PROBLEM DETAILS:
The word "Panic" marks the lines you need; copy each of them from the data.

Dataset entries:
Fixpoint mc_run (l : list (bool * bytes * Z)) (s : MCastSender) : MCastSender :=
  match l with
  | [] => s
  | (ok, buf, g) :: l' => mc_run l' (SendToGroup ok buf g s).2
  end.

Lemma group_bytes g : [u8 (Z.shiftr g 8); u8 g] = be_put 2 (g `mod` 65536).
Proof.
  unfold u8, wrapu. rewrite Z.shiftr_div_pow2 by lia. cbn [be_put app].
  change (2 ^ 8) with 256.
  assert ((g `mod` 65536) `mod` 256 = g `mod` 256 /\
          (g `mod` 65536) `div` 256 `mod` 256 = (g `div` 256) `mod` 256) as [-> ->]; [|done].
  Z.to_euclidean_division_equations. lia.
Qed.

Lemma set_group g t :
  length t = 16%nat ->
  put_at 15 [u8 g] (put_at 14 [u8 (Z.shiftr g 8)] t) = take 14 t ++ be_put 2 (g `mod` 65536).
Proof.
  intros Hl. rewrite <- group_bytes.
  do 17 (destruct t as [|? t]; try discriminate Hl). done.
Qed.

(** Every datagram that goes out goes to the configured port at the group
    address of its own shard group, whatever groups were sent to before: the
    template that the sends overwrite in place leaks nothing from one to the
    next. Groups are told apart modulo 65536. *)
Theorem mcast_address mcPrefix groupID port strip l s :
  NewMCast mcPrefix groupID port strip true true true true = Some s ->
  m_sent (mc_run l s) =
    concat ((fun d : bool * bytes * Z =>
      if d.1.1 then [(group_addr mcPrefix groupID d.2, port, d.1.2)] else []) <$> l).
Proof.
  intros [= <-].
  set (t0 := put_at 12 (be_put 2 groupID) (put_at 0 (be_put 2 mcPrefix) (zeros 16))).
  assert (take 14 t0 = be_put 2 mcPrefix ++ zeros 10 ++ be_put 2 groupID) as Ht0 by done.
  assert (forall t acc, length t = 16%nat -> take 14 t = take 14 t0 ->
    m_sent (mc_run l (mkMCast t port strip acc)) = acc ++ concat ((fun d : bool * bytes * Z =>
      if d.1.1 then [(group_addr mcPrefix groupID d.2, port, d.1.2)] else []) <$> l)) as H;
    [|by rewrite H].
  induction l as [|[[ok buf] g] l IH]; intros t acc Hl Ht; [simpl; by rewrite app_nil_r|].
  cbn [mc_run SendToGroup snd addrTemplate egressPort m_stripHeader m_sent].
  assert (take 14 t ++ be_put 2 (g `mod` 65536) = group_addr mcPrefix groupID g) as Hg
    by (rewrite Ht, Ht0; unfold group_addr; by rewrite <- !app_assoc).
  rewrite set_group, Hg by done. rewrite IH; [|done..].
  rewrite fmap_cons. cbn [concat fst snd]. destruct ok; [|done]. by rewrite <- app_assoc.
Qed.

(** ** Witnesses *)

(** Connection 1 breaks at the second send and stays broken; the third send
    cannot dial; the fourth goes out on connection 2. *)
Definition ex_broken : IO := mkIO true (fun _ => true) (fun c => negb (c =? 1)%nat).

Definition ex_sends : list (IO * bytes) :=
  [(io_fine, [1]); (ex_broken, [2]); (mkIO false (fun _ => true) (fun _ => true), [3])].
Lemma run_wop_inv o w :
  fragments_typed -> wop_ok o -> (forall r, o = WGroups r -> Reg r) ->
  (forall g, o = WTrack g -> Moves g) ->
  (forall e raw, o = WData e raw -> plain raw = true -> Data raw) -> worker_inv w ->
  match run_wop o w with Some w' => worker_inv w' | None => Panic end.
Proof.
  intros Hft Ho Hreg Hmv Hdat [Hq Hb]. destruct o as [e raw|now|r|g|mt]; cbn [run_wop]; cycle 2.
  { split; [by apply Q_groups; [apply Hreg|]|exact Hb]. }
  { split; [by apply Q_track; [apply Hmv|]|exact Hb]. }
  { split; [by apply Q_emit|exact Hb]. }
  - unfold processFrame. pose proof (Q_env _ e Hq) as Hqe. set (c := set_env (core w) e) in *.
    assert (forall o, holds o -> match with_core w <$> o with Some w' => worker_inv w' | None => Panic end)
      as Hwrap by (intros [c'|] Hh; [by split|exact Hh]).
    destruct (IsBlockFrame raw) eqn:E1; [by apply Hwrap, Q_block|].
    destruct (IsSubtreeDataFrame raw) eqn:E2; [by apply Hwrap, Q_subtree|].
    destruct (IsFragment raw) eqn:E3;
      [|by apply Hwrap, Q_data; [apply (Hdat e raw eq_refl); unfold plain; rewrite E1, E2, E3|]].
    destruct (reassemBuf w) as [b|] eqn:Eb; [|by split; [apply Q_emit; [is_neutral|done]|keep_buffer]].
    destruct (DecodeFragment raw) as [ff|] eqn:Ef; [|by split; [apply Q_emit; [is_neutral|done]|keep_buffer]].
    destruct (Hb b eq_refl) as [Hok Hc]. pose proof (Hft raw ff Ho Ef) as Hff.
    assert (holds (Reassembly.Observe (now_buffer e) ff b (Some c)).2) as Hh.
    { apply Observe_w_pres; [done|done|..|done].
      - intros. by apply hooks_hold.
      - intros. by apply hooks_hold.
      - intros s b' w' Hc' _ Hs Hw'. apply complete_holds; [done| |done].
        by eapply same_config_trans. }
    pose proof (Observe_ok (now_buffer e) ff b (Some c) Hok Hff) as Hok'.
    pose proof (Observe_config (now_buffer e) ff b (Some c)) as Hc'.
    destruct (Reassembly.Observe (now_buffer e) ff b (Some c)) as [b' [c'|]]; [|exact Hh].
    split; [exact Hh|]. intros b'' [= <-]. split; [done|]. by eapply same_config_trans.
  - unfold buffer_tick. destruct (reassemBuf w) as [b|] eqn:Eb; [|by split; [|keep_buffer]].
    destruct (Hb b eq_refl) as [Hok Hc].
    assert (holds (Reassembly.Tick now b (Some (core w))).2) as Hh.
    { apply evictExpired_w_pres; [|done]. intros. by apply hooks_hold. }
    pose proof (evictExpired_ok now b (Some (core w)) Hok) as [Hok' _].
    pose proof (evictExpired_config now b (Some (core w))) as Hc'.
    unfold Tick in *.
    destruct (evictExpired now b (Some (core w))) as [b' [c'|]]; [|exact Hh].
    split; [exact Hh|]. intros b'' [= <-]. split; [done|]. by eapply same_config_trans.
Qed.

REPLY TO THE TASK:
  match run_wop o w with Some w' => worker_inv w' | None => Panic end.
    assert (forall o, holds o -> match with_core w <$> o with Some w' => worker_inv w' | None => Panic end)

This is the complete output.